Fair market value for patients

Views & Analysis
Fair market value for patients

Fair Market Value (FMV) payment is not a new concept to the life science industry. It has for many years now been an established way of working in the payment for healthcare professional services and with the advent of the Sunshine Act, delivered widespread transparency for all with interest in healthcare, particularly patients1. This is as yet unreciprocated in Life Science interactions with patients themselves. For what services should patients receive financial recompense and how much is reasonable? Whilst guidance remains an outstanding gap, subjective opinions vary and reputational risk for both parties remains unacceptably high.

Frustration is apparent amongst patients working with pharma today. Payment disparity exists between different functional expertise engaged by the industry (be that physician, nurse, payer or patient), but also within different patient populations. It is important to acknowledge that not all patients are the same and that not every engagement is the same.

A potential framework from which to generate consistent appropriate fair market value payments has to be built on definitions of the service type being delivered. In essence this breaks down to Consultancy, Advice and Research, with Research further divided into Clinical and Market.

“The granularity of patient advice will increasingly become a critical differentiator in the delivery of more efficient studies and medicines”

At the consultancy level, the services will be targeted towards strategic and organisational deliverables. Problem solving will be wide ranging with significant business impact. A good example could include, ‘How does company X organise its resourcing and infrastructure to turn patient engagement into business as usual activity’. Fair market value payments for these services will need to be reflective of existing consultancy payment levels. In reality this will represent an extremely limited number of patient interactions.

Most debate and risk probably exists at the advisory level today. With much hype around patient centricity, the Life Science Industry has been reaching out to patients to get the patient perspective on the research they participate in and the medicines they are prescribed.

Patient associations have historically acted as a buffer between the industry and the patient, but today the granularity of the patient advice has and will increasingly become a critical differentiator in the delivery of more efficient studies and medicines that the patient values. Patients are now being asked to participate in advisory boards, previously restricted to other stakeholders such as the physician, and being asked to co-create patient solutions with in house teams.

Proportionally the number of testimonial advice that patients are providing to pharma teams is falling. Whilst remaining an important reminder of the importance of the work pharma teams are doing, these testimonials have sometimes served self-interest by reinforcing the industry’s perception that it is indeed doing wonderful work and doesn’t need to do anything differently.

At the clinical research level, no professional service payments should be made for active participation in studies undertaken, where financial inducement could bias the scientific validity of the research. Clearly there are mutual imperatives and objectives in the clinical development of science and medicines that benefit sponsor and patients alike. It is important that participants in the research programmes fully understand the risk and benefit to themselves and their carers.

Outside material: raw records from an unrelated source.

(* ===== verification/PySort.v ===== *)
(** * Python's built-in [sorted]

    [sorted(l, key=f, reverse=r)] is a stable sort: the result is a
    permutation of [l], ordered by key (descending when [r] is true), and
    elements whose keys compare equal keep the order they had in [l].
    These three facts determine the result ([stable_sort_unique]), so any
    stable algorithm returns the list [sort_stable] computes; the model
    uses insertion into the sorted tail.

    [R x y] reads "x may stand before y"; it is a total preorder on the
    elements (for a descending sort by key, [key y <= key x]). *)

From S2P Require Import Prelude.

Section stable_sort.
Context {A : Type} (R : relation A) `{!∀ x y, Decision (R x y)}.
Implicit Types (x y : A) (l : list A).

(** Insert [x], which stood before every element of [l], at the first
    position it may take. *)
Fixpoint insert_stable x l : list A :=
  match l with
  | [] => [x]
  | y :: l' => if decide (R x y) then x :: y :: l' else y :: insert_stable x l'
  end.

Definition sort_stable l : list A := foldr insert_stable [] l.

(** [x] and [y] compare equal. *)
Definition tied x y : Prop := R x y ∧ R y x.

(** The elements of [l] tied with [x], in the order [l] has them. *)
Definition ties x l : list A := filter (tied x) l.

(** What a stable sort of [l] returns. *)
Record stable_sort_of l (l' : list A) : Prop := {
  sso_perm : l' ≡ₚ l;
  sso_sorted : StronglySorted R l';
  sso_stable : ∀ x, ties x l' = ties x l;
}.

(** ** Insertion *)

Lemma insert_stable_Permutation x l : insert_stable x l ≡ₚ x :: l.
Proof.
  induction l as [|y l IH]; simpl; [done|].
  case_decide; [done|]. by rewrite IH, Permutation_swap.
Qed.

Lemma insert_stable_length x l : length (insert_stable x l) = S (length l).
Proof. by rewrite insert_stable_Permutation. Qed.

Lemma insert_stable_elem x y l : y ∈ insert_stable x l ↔ y = x ∨ y ∈ l.
Proof. by rewrite insert_stable_Permutation, elem_of_cons. Qed.

Lemma insert_stable_sorted `{!Transitive R, !Total R} x l :
  StronglySorted R l → StronglySorted R (insert_stable x l).
Proof.
  induction 1 as [|y l Hl IH Hy]; simpl; [by repeat constructor|].
  case_decide as Hxy.
  - constructor; [by constructor|]. constructor; [done|].
    eapply Forall_impl; [done|]. intros z Hz. by etrans.
  - constructor; [done|]. apply Forall_forall. intros z.
    rewrite insert_stable_elem. intros [->|Hz].
    + by destruct (total R x y).
    + by eapply Forall_forall in Hy.
Qed.

(** Inserting in front of a list that [x] may precede is [cons]. *)
Lemma insert_stable_head x l :
  Forall (R x) l → insert_stable x l = x :: l.
Proof. destruct 1; simpl; [done | by rewrite decide_True]. Qed.

(** Insertion puts [x] before every element tied with it. *)
Lemma ties_insert_stable `{!Transitive R} z x l :
  ties z (insert_stable x l) = ties z (x :: l).
Proof.
  unfold ties. induction l as [|y l IH]; simpl; [done|].
  case_decide as Hxy; [done|].
  rewrite (filter_cons _ y), IH, !filter_cons.
  destruct (decide (tied z y)) as [[Hzy Hyz]|]; [|done].
  destruct (decide (tied z x)) as [[Hzx Hxz]|]; [|done].
  destruct Hxy. by trans z.
Qed.

(** ** The sort *)

Lemma sort_stable_Permutation l : sort_stable l ≡ₚ l.
Proof.
  induction l as [|x l IH]; simpl; [done|].
  by rewrite insert_stable_Permutation, IH.
Qed.

Lemma sort_stable_length l : length (sort_stable l) = length l.
Proof. by rewrite sort_stable_Permutation. Qed.

Lemma sort_stable_elem x l : x ∈ sort_stable l ↔ x ∈ l.
Proof. by rewrite sort_stable_Permutation. Qed.

Lemma sort_stable_sorted `{!Transitive R, !Total R} l :
  StronglySorted R (sort_stable l).
Proof.
  induction l; simpl; [constructor | by apply insert_stable_sorted].
Qed.

Lemma sort_stable_ties `{!Transitive R} x l :
  ties x (sort_stable l) = ties x l.
Proof.
  induction l as [|y l IH]; simpl; [done|].
  rewrite ties_insert_stable. unfold ties in *. by rewrite !filter_cons, IH.
Qed.

Lemma sort_stable_spec `{!Transitive R, !Total R} l :
  stable_sort_of l (sort_stable l).
Proof.
  split; [apply sort_stable_Permutation | apply sort_stable_sorted |].
  intros x. apply sort_stable_ties.
Qed.

(** A sorted list is left as it is. *)
Lemma sort_stable_sorted_id l : StronglySorted R l → sort_stable l = l.
Proof.
  induction 1 as [|x l Hl IH Hx]; simpl; [done|].
  rewrite IH. by apply insert_stable_head.
Qed.

Lemma sort_stable_idemp `{!Transitive R, !Total R} l :
  sort_stable (sort_stable l) = sort_stable l.
Proof. apply sort_stable_sorted_id, sort_stable_sorted. Qed.

(** ** Uniqueness of the stable sort *)

(** Two sorted lists with the same elements and the same order among
    tied elements are equal. *)
Lemma stable_sorted_eq `{!Total R} l1 l2 :
  StronglySorted R l1 → StronglySorted R l2 → l1 ≡ₚ l2 →
  (∀ x, ties x l1 = ties x l2) → l1 = l2.
Proof.
  assert (∀ x, R x x) as Hrefl by (intros x; by destruct (total R x x)).
  intros Hs1. revert l2.
  induction Hs1 as [|x1 l1 Hs1 IH Hx1]; intros l2 Hs2 Hp Ht.
  { by apply Permutation_nil_l in Hp. }
  destruct Hs2 as [|x2 l2 Hs2 Hx2].
  { by apply Permutation_nil_r in Hp. }
  assert (R x1 x2) as H12.
  { assert (x2 ∈ x1 :: l1) as [->|Hin]%elem_of_cons by (rewrite Hp; left);
      [done | by eapply Forall_forall in Hx1]. }
  assert (R x2 x1) as H21.
  { assert (x1 ∈ x2 :: l2) as [->|Hin]%elem_of_cons by (rewrite <- Hp; left);
      [done | by eapply Forall_forall in Hx2]. }
  assert (x1 = x2) as <-.
  { specialize (Ht x1). unfold ties, tied in Ht.
    rewrite !filter_cons, !decide_True in Ht by done. congruence. }
  f_equal. apply IH; [done | by apply Permutation_cons_inv in Hp |].
  intros z. specialize (Ht z). unfold ties in *.
  rewrite !filter_cons in Ht. case_decide; congruence.
Qed.

Theorem stable_sort_unique `{!Transitive R, !Total R} l l' :
  stable_sort_of l l' → l' = sort_stable l.
Proof.
  intros [Hp Hs Ht]. apply stable_sorted_eq; [done | apply sort_stable_sorted | |].
  - by rewrite sort_stable_Permutation.
  - intros x. by rewrite sort_stable_ties.
Qed.

(** ** Prefixes of a sorted list *)

(** Every element of the first [n] may precede every element left out. *)
Lemma sorted_take_drop n l x y :
  StronglySorted R l → x ∈ take n l → y ∈ drop n l → R x y.
Proof.
  intros Hs. rewrite <- (take_drop n l) in Hs.
  by apply StronglySorted_app_1_elem_of.
Qed.

End stable_sort.

(** ** [sorted] with a rational key *)

(** The order [sorted(.., key=key, reverse=reverse)] sorts by. *)
Definition key_order {A} (key : A → Q) (reverse : bool) : relation A :=
  λ x y, if reverse then (key y <= key x)%Q else (key x <= key y)%Q.

#[export] Instance key_order_dec {A} (key : A → Q) reverse x y :
  Decision (key_order key reverse x y).
Proof. unfold key_order. destruct reverse; apply _. Defined.

Definition sorted_by_key {A} (key : A → Q) (reverse : bool) (l : list A) : list A :=
  sort_stable (key_order key reverse) l.

#[export] Instance key_order_trans {A} (key : A → Q) reverse :
  Transitive (key_order key reverse).
Proof. intros x y z. unfold key_order. destruct reverse; lra. Qed.

#[export] Instance key_order_total {A} (key : A → Q) reverse :
  Total (key_order key reverse).
Proof. intros x y. unfold key_order. destruct reverse; lra. Qed.

Lemma tied_key_order {A} (key : A → Q) reverse x y :
  tied (key_order key reverse) x y ↔ (key x == key y)%Q.
Proof. unfold tied, key_order. destruct reverse; lra. Qed.

#[export] Hint Resolve sort_stable_sorted sort_stable_Permutation : py.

Patients have received payment for insights derived from market research through focus groups or indirectly benefit through research conducted through online communities where payment has been made to the platform providers. Perhaps it’s in the latter group where increased payment transparency is also required. These market research insights help inform internal company decision making and can improve medicine development/access and patient pathway solutions.

Patient involvement, irrespective of whether it is or is not associated with payment, should be aligned to the principles of patient centricity outlined in a collaborative definition framed by patients and Industry representatives2.

In the future, patients will be empowered with their own integrated health, banking, wearable and shopping data which will increasingly become a tradeable commodity. That day is getting nearer and nearer and will revolutionise the existing status quo. In the meantime, FMV guidance for patients is needed today. Industry standards need to be set which generate the trust and transparency required to ensure medicines are developed with patients, not just for patients. The successful adoption of that guidance will be determined by the simplicity of its implementation and the broadness of its transparency. It will also smooth the way for the future in which the patient increasingly becomes the gatekeeper of tomorrow’s research.

1 BMJ 2013;347:f4704

2 Yeoman et al. Defining Patient Centricity with Patients or Patients: A Collaborative Endeavour. BMJ Innovations 2017;3(2):76-83

About the authors

Guy Yeoman

Guy Yeoman qualified as a physician and worked in the NHS before joining the Life Science Industry in 1999 where he has spent most of his career working in clinical development and medical affairs roles. More recently he built a patient engagement capability at a large pharmaceutical company and has co-authored the book “Patient Engagement for the Life Sciences”. At MediPaCe, he now works with Pharma Companies to make patient engagement a reality.

 

Trishna BharadiaTrishna Bharadia is a multi-award winning patient advocate with specialisations in multiple sclerosis, chronic illness and invisible disability. She collaborates with multiple stakeholders, including industry, the third sector and clinicians, to get the patient voice heard louder, stronger and more effectively throughout the healthcare journey and drugs development lifecycle. Her work includes public speaking, consultancy, writing, co-creation of services and information, content development and reviewing of patient-facing health literature.